== Directions ==
Look through the entries below and count the lines with "DrivingMode" in them; the reply is the number alone.
BEGIN Given data
(** * SafeRoute AI: sensor simulation and risk-assessment orchestration

    A shallow embedding of [types.ts], [services/geminiService.ts] and the
    state logic of [App.tsx].

    - JavaScript numbers are IEEE-754 binary64 values: they are modelled by
      Rocq's primitive floats, whose operations round exactly as the
      JavaScript ones do.
    - A value that comes out of [JSON.parse] is dynamically typed: it is
      modelled by the inductive type [JSValue]. [JSON.parse] itself is a
      parameter.
    - [await] and [try]/[catch]/[finally] are modelled by an explicit
      [Completion] type (returned normally or threw).
    - React state ([useState]) is an explicit record that the handlers
      transform; console output and calls of the alert tone are recorded in
      a list of effects. *)

From Stdlib Require Import Bool ZArith List Ascii String Lia.
From Stdlib Require Import Floats.
Import ListNotations.

Local Open Scope bool_scope.
Local Open Scope string_scope.

Set Warnings "-register-all,-inexact-float".

(* ================================================================= *)
(** ** JavaScript built-ins used by the sources *)

Module JS.

Definition number := float.
Bind Scope float_scope with number.

(** [Math.max(a, b)]: NaN if either argument is NaN; [+0] counts as larger
    than [-0]. *)
Definition Math_max (a b : number) : number :=
  if is_nan a || is_nan b then nan
  else if (a <? b)%float then b
  else if (b <? a)%float then a
  else if get_sign a then b else a.

(** [Math.min(a, b)]: NaN if either argument is NaN; [-0] counts as smaller
    than [+0]. *)
Definition Math_min (a b : number) : number :=
  if is_nan a || is_nan b then nan
  else if (a <? b)%float then a
  else if (b <? a)%float then b
  else if get_sign a then a else b.

(** Values as they exist at run time after [JSON.parse]. An object is the
    list of its own properties. *)
Inductive JSValue : Type :=
| JNull
| JBool (b : bool)
| JNumber (x : number)
| JString (s : string)
| JArray (items : list JSValue)
| JObject (props : list (string * JSValue)).

Fixpoint own_property (props : list (string * JSValue)) (name : string)
  : option JSValue :=
  match props with
  | [] => None
  | (k, v) :: rest => if String.eqb k name then Some v else own_property rest name
  end.

(** How an evaluation ends: with a value, or by throwing. *)
Inductive Completion (A : Type) : Type :=
| Returned (a : A)
| Threw (message : string).
Arguments Returned {A} a.
Arguments Threw {A} message.

Definition bind {A B} (c : Completion A) (k : A -> Completion B) : Completion B :=
  match c with
  | Returned a => k a
  | Threw m => Threw m
  end.

(** [v.name] for a property name that no built-in prototype defines (the
    sources read [riskLevel] and [explanation] only): reading a property
    of [null] throws a TypeError, an object yields its own property, and
    everything else yields [undefined], here [None]. *)
Definition get_property (v : JSValue) (name : string)
  : Completion (option JSValue) :=
  match v with
  | JNull => Threw "TypeError: Cannot read properties of null"
  | JObject props => Returned (own_property props name)
  | _ => Returned None
  end.

(** ToBoolean. [None] stands for [undefined]. *)
Definition truthy (v : option JSValue) : bool :=
  match v with
  | None => false
  | Some JNull => false
  | Some (JBool b) => b
  | Some (JNumber x) => negb (is_zero x || is_nan x)
  | Some (JString s) => negb (String.eqb s "")
  | Some (JArray _) => true
  | Some (JObject _) => true
  end.

(** [a || b] where [b] is never [undefined]. *)
Definition or_else (a : option JSValue) (b : JSValue) : JSValue :=
  match a with
  | Some v => if truthy a then v else b
  | None => b
  end.

(** [v !== s] for a string [s]: strict inequality never converts. *)
Definition strict_neq_string (v : JSValue) (s : string) : bool :=
  match v with
  | JString t => negb (String.eqb t s)
  | _ => true
  end.

(** [text || fallback] for an optional string ([undefined] and the empty
    string are falsy). *)
Definition string_or_else (text : option string) (fallback : string) : string :=
  match text with
  | Some s => if String.eqb s "" then fallback else s
  | None => fallback
  end.

End JS.
Import JS.

(* ================================================================= *)
(** ** types.ts *)

Inductive DrivingMode : Type := TRAFFIC | HIGHWAY | DEPOT.

(** The members of the string enum [RiskLevel]. *)
Module RiskLevel.
Definition LOW : string := "LOW".
Definition MEDIUM : string := "MEDIUM".
Definition HIGH : string := "HIGH".
End RiskLevel.

Record SensorData : Type := mkSensorData {
  leftDistance : number;   (* cm *)
  rightDistance : number;  (* cm *)
  closingSpeed : number;   (* m/s *)
  vehicleSpeed : number;   (* km/h *)
  drivingMode : DrivingMode
}.
Definition reports_of (evs : list event) : list string :=
  flat_map report_of evs.

(** The calls that raised something other than [NoSuchKey]. *)
Definition is_failure (ev : event) : bool :=
  match ev_raised ev with
  | Some e => is_reported e
  | None => false
  end.

(** One [remove_object] per descriptor, in the order of the listing, each
    on the remote state the previous one left. *)
Fixpoint removals (client : Minio) (bucket : string)
    (objs : list MinioObject) (s : Store) : list event * Store :=
  match objs with
  | [] => ([], s)
  | obj :: rest =>
      let '(o, s') := remove_object client bucket (object_name obj) s in
      let '(evs, s'') := removals client bucket rest s' in
      (Event (CallRemoveObject bucket (object_name obj)) (raised_of o) :: evs,
       s'')
  end.

(** The error list and the record of calls only grow. *)
Definition extends {A : Type} (m : M A) : Prop :=
  forall errors w, exists added evs,
    errors_after (m errors w) = errors ++ added /\
    trace (world_after (m errors w)) = trace w ++ evs.

(** They only grow, and nothing is appended to the error list unless one
    of the calls made on the client raised. *)
Definition appends_only {A : Type} (m : M A) : Prop :=
  forall errors w, exists added evs,
    errors_after (m errors w) = errors ++ added /\
    trace (world_after (m errors w)) = trace w ++ evs /\
    (Forall ev_ok evs -> added = []).

(** Nothing has been appended when the function returns a value that
    [success] accepts: [True], or a result that is not [None]. *)
Definition quiet_on {A : Type} (success : A -> bool) (m : M A) : Prop :=
  forall errors w a,
    value (m errors w) = Return a -> success a = true ->
    errors_after (m errors w) = errors.

(** Nothing is appended at all, and an exception escapes only when one of
    the calls made on the client raised: what the body of every [try] of
    the module satisfies. *)
Definition blames_client {A : Type} (m : M A) : Prop :=
  forall errors w, exists evs,
    errors_after (m errors w) = errors /\
    trace (world_after (m errors w)) = trace w ++ evs /\
    (forall e, value (m errors w) = Raise e -> ~ Forall ev_ok evs).

(** ** Reference definitions for what a function touches *)

(** The method of the client behind a recorded call. *)
Definition call_name (c : call) : string :=
  match c with
  | CallMinio => "Minio"
  | CallBucketExists _ => "bucket_exists"
  | CallMakeBucket _ => "make_bucket"
  | CallFputObject _ _ _ _ _ => "fput_object"
  | CallFgetObject _ _ _ => "fget_object"
  | CallStatObject _ _ => "stat_object"
  | CallRemoveObject _ _ => "remove_object"
  | CallGetObjectTags _ _ => "get_object_tags"
  | CallListObjects _ _ _ => "list_objects"
  end.

(** The construction of a client that [client or _access(...)] needs. *)
Definition access_names (client : option Minio) : list string :=
  match client with
  | Some _ => []
  | None => ["Minio"]
  end.

(** Whatever the list of errors, the world a function leaves is related
    by [R] to the world it found. *)
Definition steps (R : World -> World -> Prop) {A : Type} (m : M A) : Prop :=
  forall errors w, R w (world_after (m errors w)).

(** The calls made in between are calls of the methods [names]. *)
Definition calls_among (names : list string) (w w' : World) : Prop :=
  exists evs,
    trace w' = trace w ++ evs /\
    Forall (fun ev => call_name (ev_call ev) ∈ names) evs.

(** The local files and the source of [uuid4] are as they were. *)
Definition same_local (w w' : World) : Prop :=
  files w' = files w /\ uuid_seed w' = uuid_seed w.

(** [R] holds across a call [k] on the client, whatever it answers. *)
Definition allows_call (R : World -> World -> Prop) (k : call) : Prop :=
  forall w s raised,
    R w (mkWorld s (files w) (uuid_seed w) (trace w ++ [Event k raised])).

(** [R] holds across every call of the method [method]. *)
Definition allows_name (R : World -> World -> Prop) (method : string) : Prop :=
  forall k, call_name k = method -> allows_call R k.
(** ** Destinations *)





(** ** Missing credentials and listing errors *)

(** C1 (the code departs from the claim). When either credential variable
    is absent, [_create_s3_client] returns [None], and the first attribute
    access on it, in the listing, raises an [AttributeError] that
    [list_bucket_contents] does not catch: [download_model_from_s3] raises
    it to its caller instead of reporting a failed run. *)
Theorem missing_credentials_raise js env fuel now bucket endpoint rgn fs :
  getenv env "AWS_ACCESS_KEY_ID" = None
  ∨ getenv env "AWS_SECRET_ACCESS_KEY" = None →
  download_model_from_s3 js env (S fuel) now bucket endpoint rgn fs
  = (Raise (AttributeError
              "'NoneType' object has no attribute 'list_objects_v2'"),
     fs,
     [Print Msg_credentials_not_found; Print Msg_credentials_hint;
      Print (Msg_starting bucket); Print (Msg_saved_to "/model");
      Makedirs "/model"; Print Msg_listing]).
Proof.
  intros Hcred.
  assert (Hfalsy :
    negb (truthy (getenv env "AWS_ACCESS_KEY_ID"))
    || negb (truthy (getenv env "AWS_SECRET_ACCESS_KEY")) = true).
  { destruct Hcred as [-> | ->]; [done|]. apply orb_true_r. }
  unfold download_model_from_s3, __init__, _create_s3_client,
    download_model, list_bucket_contents.
  cbn [list_loop]. unfold_M. rewrite Hfalsy. reflexivity.
Qed.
END Given data
== Written answer ==
2